Garment workers make clothes at a factory in Phnom Penh, Cambodia on Dec. 17, 2021. Photo: Xinhua/Wu Changwei

PHNOM PENH -- Cambodia's economic activity picked up in the first quarter of 2024, driven by a revival of services and goods exports, despite subdued domestic demand, said the World Bank's Cambodia Economic Update released on Thursday.



Economic growth is expected to improve marginally to 5.8 percent in 2024, up from 5.6 percent in 2023, and should further strengthen by 6.1 percent in 2025 and 6.4 percent in 2026 as revival in garment, travel goods, and footwear exports and tourism propels the ongoing recovery, the report said.



"To sustain economic growth, Cambodia needs to maintain macro-financial stability by restoring fiscal space and safeguarding its financial sector," World Bank Country Manager for Cambodia Maryam Salim said at the report's launching event.



"Cambodia can also strengthen competitiveness by improving the business climate, streamlining trade procedures at borders, making the energy supply more reliable, and strengthening education," she added.



International tourist arrivals continued to improve in the first quarter to 84 percent of pre-pandemic levels, the report said, adding that exports of garments, travel goods, and footwear rebounded, while non-garment exports, especially those of agricultural commodities, remained resilient.

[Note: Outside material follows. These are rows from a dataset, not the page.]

(* ===== verification/CmtIntegrity.v ===== *)
(** * Comparing a tree with the disk (core/search/cmt/integrity.go)

    [IntegrityChecker.Check] checks every file of the tree against the disk,
    with a pool of workers that share a channel of work; then it walks the
    disk for files that the tree does not have and verifies the hashes of the
    nodes.  The pool is a transition system ([step]) over its channels; the
    walk goes on with the context that the pool left ([walk_ctx]); the disk
    does not change during a check. *)

From S2P Require Import Prelude GoStd Ids CmtRecovery.
Import CmtTree.

Module CmtIntegrity.
Import CmtRecovery.

Inductive IssueType := IssueMissing | IssueExtra | IssueModified | IssueMerkleHash.

Record IntegrityIssue := mkIssue { Type_ : IssueType; Path : string; Details : string }.

#[global] Instance IssueType_eq_dec : EqDecision IssueType.
Proof. solve_decision. Defined.
#[global] Instance IntegrityIssue_eq_dec : EqDecision IntegrityIssue.
Proof. solve_decision. Defined.

Record IntegrityReport := mkReport {
  Valid : bool;
  TotalFiles : Z;
  Issues : list IntegrityIssue;
  CheckedAt : Z;
  Duration : Z
}.

(** The root path is not part of the record: paths are below it. *)
Record IntegrityChecker := mkChecker { root : Node; workers : Z }.

Definition NewIntegrityChecker (root : Node) (workers NumCPU : Z) : IntegrityChecker :=
  mkChecker root (if workers <=? 0 then NumCPU else workers).

(** [integrityWorkItem] *)
Abbreviation item := (string * FileInfo)%type.

(* ------------------------------------------------------------------ *)
(** ** One file *)

(** What [os.Stat] and then reading give for a path; errors by their text. *)
Inductive stat_result :=
| NotExist
| StatError (text : string)
| Directory
| Regular (content : result string bytes).
(** A listing is sorted, has no name twice, and has exactly the names of what
    is there: of the base without what was deleted, of the staged files and
    of the directories made; or, in a sparse workspace, the first name below
    the directory of every path that is visible. *)
Theorem list_exact v dir names : (forall absDir, NoDup (base_names absDir)) -> List_ v dir = Ok names ->
  exists absDir, resolvePath env (visiblePaths v) dir = Ok absDir /\
    StronglySorted (fun a b => a = b \/ str_lt a b) names /\ NoDup names /\
    forall n, n ∈ names <->
      if hasSparseWorkspace
      then exists p, p ∈ visibleCandidatePathsLocked v /\ visible_name v absDir p = Some n
      else (n ∈ base_names absDir /\ path_join absDir n ∉ deletedPaths v) \/
        (exists p, is_Some (stagedContent v !! p) /\ child absDir p = Some n) \/
        (exists p, p ∈ createdDirs v /\ child absDir p = Some n).
Proof.
  intros Nb. unfold List_. destruct (closed v); [done|]. destruct (resolvePath _ _ _) as [absDir|]; [|done].
  destruct hasSparseWorkspace.
  - intros [= <-]. exists absDir. split; [done|]. apply sorted_NoDup_spec; [by apply add_name_spec, NoDup_nil_2|].
    intros n. rewrite (proj2 (add_name_spec _ _ [] n NoDup_nil_2)). setoid_rewrite range_order_perm. setoid_rewrite elem_of_elements.
    split; [|by right]. by intros [?%not_elem_of_nil|].
  - intros E. exists absDir. split; [done|].
    assert (exists files, names = sort_strings (addCreatedDirs v (addStagedFiles v files absDir) absDir) /\
      files = filterListedNames v (base_names absDir) absDir) as (files & -> & ->).
    { pose proof (listBaseFiles_eq v absDir) as B. destruct (listBaseFiles v absDir) as [files|e].
      - injection E as <-. by eexists.
      - rewrite B. destruct (pathState env v absDir) as [[[]|]|]; try done. injection E as <-. by exists []. }
    assert (N : NoDup (filterListedNames v (base_names absDir) absDir)) by apply NoDup_filter, Nb.
    apply sorted_NoDup_spec; [by apply addCreatedDirs_spec, addStagedFiles_spec|]. intros n.
    rewrite (proj2 (addCreatedDirs_spec _ _ _ _ (proj1 (addStagedFiles_spec v _ absDir n N)))).
    rewrite (proj2 (addStagedFiles_spec _ _ _ _ N)). unfold filterListedNames. rewrite list_elem_of_filter. tauto.
Qed.
End Show.
End VfsShow.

The Association of Southeast Asian Nations (ASEAN) region has emerged as Cambodia's second-largest export market after the United States, it said, adding that rising foreign investment in manufacturing and agriculture also contributed to the recovery.



The report said inflation declined to zero in March as food prices decelerated, while the current account recorded an unprecedented surplus in 2023 as the trade deficit narrowed and tourism receipts rose.



It added that construction activity remains subdued, however, as the property market correction continues. As a result, domestic credit growth has slowed significantly, weighing on private consumption and domestic revenue collection.